MingYang turbine powers first Chinese floater

In the second half of this year, developer China Three Gorges will install China's first floating wind system, a semi-submersible floater with a MingYang 5.5MW turbine atop, off the coast of Yangjiang City in Guangdong province.

Libing Zou, technical director of MingYang's wind energy research institute, is in charge of wind-turbine system development, including floating offshore wind turbines. He explains that boundary conditions in Chinese waters can currently be challenging for all developers due to shallow water depths.


MingYang's MySE5.5-155 turbine will sit on a semi-submersible platform for the China Three Gorges floating installation

In the section of the South China Sea where the prototype floating unit will be operating, typical boundary conditions include ~8m/s mean wind speeds, and up to 70m/s extreme wind conditions during typhoon events.

Fully understanding local boundary conditions, including typhoon occurrences, and evaluating them against system costs and stability poses some of the most intense challenges for his engineers, according to Zou.

His team developed an advanced floating system platform motion controller that incorporates sophisticated control strategies for surge and sway motion dampening and counteracting negative dampening impact.
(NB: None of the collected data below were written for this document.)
Lemma NoDup_unique_from seen s : NoDup (unique_from seen s).
Proof.
  revert seen. induction s as [|y s IH]; intros seen; cbn; [constructor|].
  case_decide as Hy; [apply IH|]. constructor; [|apply IH].
  rewrite elem_of_unique_from, not_elem_of_cons. tauto.
Qed.

Lemma elem_of_unique s x : x ∈ unique s ↔ x ∈ s.
Proof.
  unfold unique. rewrite elem_of_unique_from, elem_of_nil. tauto.
Qed.

Lemma NoDup_unique s : NoDup (unique s).
Proof. apply NoDup_unique_from. Qed.

End Unique.

Lemma elem_of_index_where_ge s m k :
  k ∈ index_where_ge (groupby_count s) m ↔ k ∈ s ∧ m ≤ count_of k s.
Proof.
  unfold index_where_ge, series_ge. rewrite <- list_fmap_compose.
  rewrite list_elem_of_fmap. setoid_rewrite elem_of_loc_fmap.
  unfold groupby_count. setoid_rewrite list_elem_of_fmap.
  setoid_rewrite merge_sort_Permutation. setoid_rewrite elem_of_unique.
  split.
  - intros ([k' c] & -> & (k'' & [= -> ->] & Hk) & Hc). cbn in *.
    apply bool_decide_eq_true_1 in Hc. done.
  - intros [Hk Hc]. exists (k, count_of k s). split; [done|]. split; [eauto|].
    cbn. by apply bool_decide_eq_true_2.
Qed.

Section Counting.
Context {A : Type} (col : A → Z).
Implicit Types (df : list A).

(** The count of a key in a column is the number of rows that hold it. *)
Lemma count_of_rows a df :
  count_of a (col <$> df) = Z.of_nat (length (filter (λ r, col r = a) df)).
Proof.
  unfold count_of. do 2 f_equal.
  induction df as [|r df IH]; [done|].
  cbn [fmap list_fmap]. rewrite !filter_cons. fold (fmap col df).
  destruct (decide (col r = a)); cbn; by rewrite IH.
Qed.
"To reduce loads and improve stability, we are researching a model-based prediction control strategy, creating a wind turbine model for power generation and load control. It takes into account mechanical vibration characteristics of the drivetrain, electro-mechanical conversion dynamics of the generator, and aerodynamic characteristics of the blades and rotor. We added a forward-looking wind-speed estimate function, which can potentially boost energy capture. The accuracy of the wind turbine dynamic model is essential to the control effect, some model parameters need to be identified by on-site testing, and we have our model verified by a measurement campaign."

Big data

The floating wind turbine is further equipped with hundreds of sensors for full monitoring of the turbine operation, and it transmits vibrations of the floating platform, tower, blade and other large components to the main control system for real-time monitoring and protection. This remote systems-control capability is continuously reinforced and updated by big data accumulated from hundreds of MingYang offshore and onshore turbines operating in typhoon-prone conditions.
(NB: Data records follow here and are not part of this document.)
(** X24. For a valid set of at least two messages in which [m] occurs
    once and a 256-bit hash, the commitment that [encryptWithZkp] returns
    has three arrays of [k] elements without holes, challenges [e] that
    are not negative, and the sum of the challenges is the hash of [a]
    modulo [2^256]. *)
Theorem encryptWithZkp_commitment_shape (H : jsarray -> Z) (n m : Z) (valid : list Z)
  (tape tape' : list Z) (c : Z) (commitment : ZkpCommitment.t) :
  (forall arr, 0 <= H arr < 2 ^ 256) ->
  1 < n -> 0 <= m < n ->
  count_occ Z.eq_dec valid m = 1%nat -> (2 <= List.length valid)%nat ->
  encryptWithZkp H m valid (PublicKey.new n (n + 1)) tape
  = Returned ((c, commitment), tape') ->
  exists la le lz,
    commitment = ZkpCommitment.mk (map Some la) (map Some le) (map Some lz) /\
    List.length la = List.length valid /\
    List.length le = List.length valid /\
    List.length lz = List.length valid /\
    Forall (fun e => 0 <= e) le /\
    total le mod 2 ^ 256 = H (map Some la).
Proof.
  intros Hhash Hn Hm Honce Hlen Hrun. set (pub := PublicKey.new n (n + 1)) in *.
  assert (Hnn : 1 < n * n) by nia.
  unfold encryptWithZkp in Hrun.
  apply bindR_Returned in Hrun. destruct Hrun as ([c0 r] & tape1 & Henc & Hrun).
  apply bindR_Returned in Hrun. destruct Hrun as (cm & tape2 & Hzkp & Hret).
  unfold retR in Hret. cbn [fst snd] in Hret, Hzkp. injection Hret as -> -> _.
  unfold encryptWithoutR in Henc.
  apply bindR_Returned in Henc. destruct Henc as (r0 & tape3 & Hs & Henc).
  apply liftR_Returned in Henc. destruct Henc as [Henc ->].
  pose proof (sampleUnit_Returned _ _ _ _ Hs) as [Hr0 Hr0n].
  cbn [PublicKey.n PublicKey.new pub] in Hr0, Hr0n.
  unfold pub in Henc. rewrite encryptWithR_spec in Henc by lia. injection Henc as <- <-.
  pose proof (ciphertext_range n m r0 Hn) as Hcr.
  pose proof (ciphertext_coprime n m r0 Hn Hr0n) as Hcco.
  remember (ciphertext n m r0) as c eqn:Ec.
  unfold createZkp in Hzkp.
  apply bindR_Returned in Hzkp. destruct Hzkp as (omega & tape4 & Hw & Hzkp).
  pose proof (sampleUnit_Returned _ _ _ _ Hw) as [Hw0 _].
  cbn [PublicKey.n PublicKey.new pub] in Hw0.
  apply bindR_Returned in Hzkp. destruct Hzkp as ([cm0 mk] & tape5 & Hloop & Hzkp).
  cbn [fst snd] in Hzkp.
  apply (createZkp_loop_built n m c omega Hn ltac:(lia) Hcco valid [] [] []) in Hloop;
    [|reflexivity|reflexivity].
  destruct Hloop as (ra & re & rz & -> & Hbuilt & ->). cbn [app List.length] in Hbuilt, Hzkp.
  destruct (exactly_once_split m valid Honce) as (pre & post & -> & Hpre & Hpost).
  destruct (built_split m c omega _ pre post ra re rz Hpre Hpost Hbuilt)
    as (la1 & le1 & lz1 & ak & la2 & le2 & lz2 & -> & -> & -> & Hc1 & Hc2 & Hp1 & Hp2 & Hak).
  rewrite mk_after_split in Hzkp by assumption. cbn [Nat.add] in Hzkp.
  destruct (clauses_ok_length c _ pre la1 le1 lz1 Hc1) as (Lla1 & Lle1 & Llz1).
  destruct (clauses_ok_length c _ post la2 le2 lz2 Hc2) as (Lla2 & Lle2 & Llz2).
  destruct (Z.ltb_spec (Z.of_nat (List.length pre)) 0); [lia|].
  apply liftR_Returned in Hzkp. destruct Hzkp as [Hzkp _].
  cbn [ZkpCommitment.a ZkpCommitment.e ZkpCommitment.z] in Hzkp.
  assert (Hpresent : present (map Some le1 ++ None :: map Some le2) = le1 ++ le2).
  { rewrite present_app. cbn [present]. now rewrite !present_dense. }
  assert (Hne : le1 ++ le2 <> []).
  { intros E. apply (f_equal (@List.length Z)) in E.
    rewrite length_app in E. cbn [List.length] in E.
    rewrite length_app in Hlen. cbn [List.length] in Hlen. lia. }
  rewrite reduce_add_total in Hzkp by (rewrite Hpresent; assumption).
  rewrite Hpresent in Hzkp. cbn [bind] in Hzkp.
  assert (Hsum : 0 <= total (le1 ++ le2)).
  { apply total_nonneg. apply Forall_app. now split. }
  assert (HM : 0 < hashMod) by reflexivity.
  rewrite mod_nonneg in Hzkp by lia. cbn [bind] in Hzkp.
  remember (H (map Some (la1 ++ ak :: la2))) as challenge eqn:Echal.
  remember (BigMath.positiveMod (challenge - total (le1 ++ le2) mod hashMod) hashMod)
    as ek eqn:Eek.
  assert (Hek : 0 <= ek) by (rewrite Eek; apply Z.mod_pos_bound; lia).
  unfold ZkpCommitment.set_e, ZkpCommitment.set_z in Hzkp.
  cbn [ZkpCommitment.a ZkpCommitment.e ZkpCommitment.z] in Hzkp.
  rewrite Nat2Z.id in Hzkp.
  rewrite (arr_set_middle (map Some le1)) in Hzkp by (rewrite length_map; lia).
  cbn [PublicKey.n PublicKey.new pub] in Hzkp.
  rewrite modPow_spec in Hzkp by lia. cbn [bind] in Hzkp.
  pose proof (Z.mod_pos_bound (r0 ^ ek) n ltac:(lia)).
  rewrite mod_nonneg in Hzkp by (try apply Z.mul_nonneg_nonneg; lia). cbn [bind] in Hzkp.
  injection Hzkp as <-.
  rewrite (arr_set_middle (map Some lz1)) by (rewrite length_map; lia).
  exists (la1 ++ ak :: la2), (le1 ++ ek :: le2),
    (lz1 ++ (omega * (r0 ^ ek mod n)) mod n :: lz2).
  split; [now rewrite !map_app|].
  rewrite !length_app. cbn [List.length].
  split; [lia|]. split; [lia|]. split; [lia|]. split.
  - apply Forall_app. split; [assumption|]. now constructor.
  - assert (Htot : total (le1 ++ ek :: le2) = total (le1 ++ le2) + ek).
    { rewrite !total_app. unfold total. cbn [fold_right]. lia. }
    rewrite Htot. subst ek. change (2 ^ 256) with hashMod. rewrite <- Echal.
    apply challenge_sum. unfold hashMod. rewrite Echal. apply Hhash.
Qed.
The 5.5MW nacelle ready for installation on China's first floating offshore wind installation

"This first floating wind turbine is optimised to adapt the surge and sway motion. We continue to iterate and update our current and future products to meet market requirements. These experiences will be carried over to future floating turbine projects with MingYang hardware, to continuously find the best ways to improve balancing floater and system cost and stability, and ultimately LCoE performance", he concludes.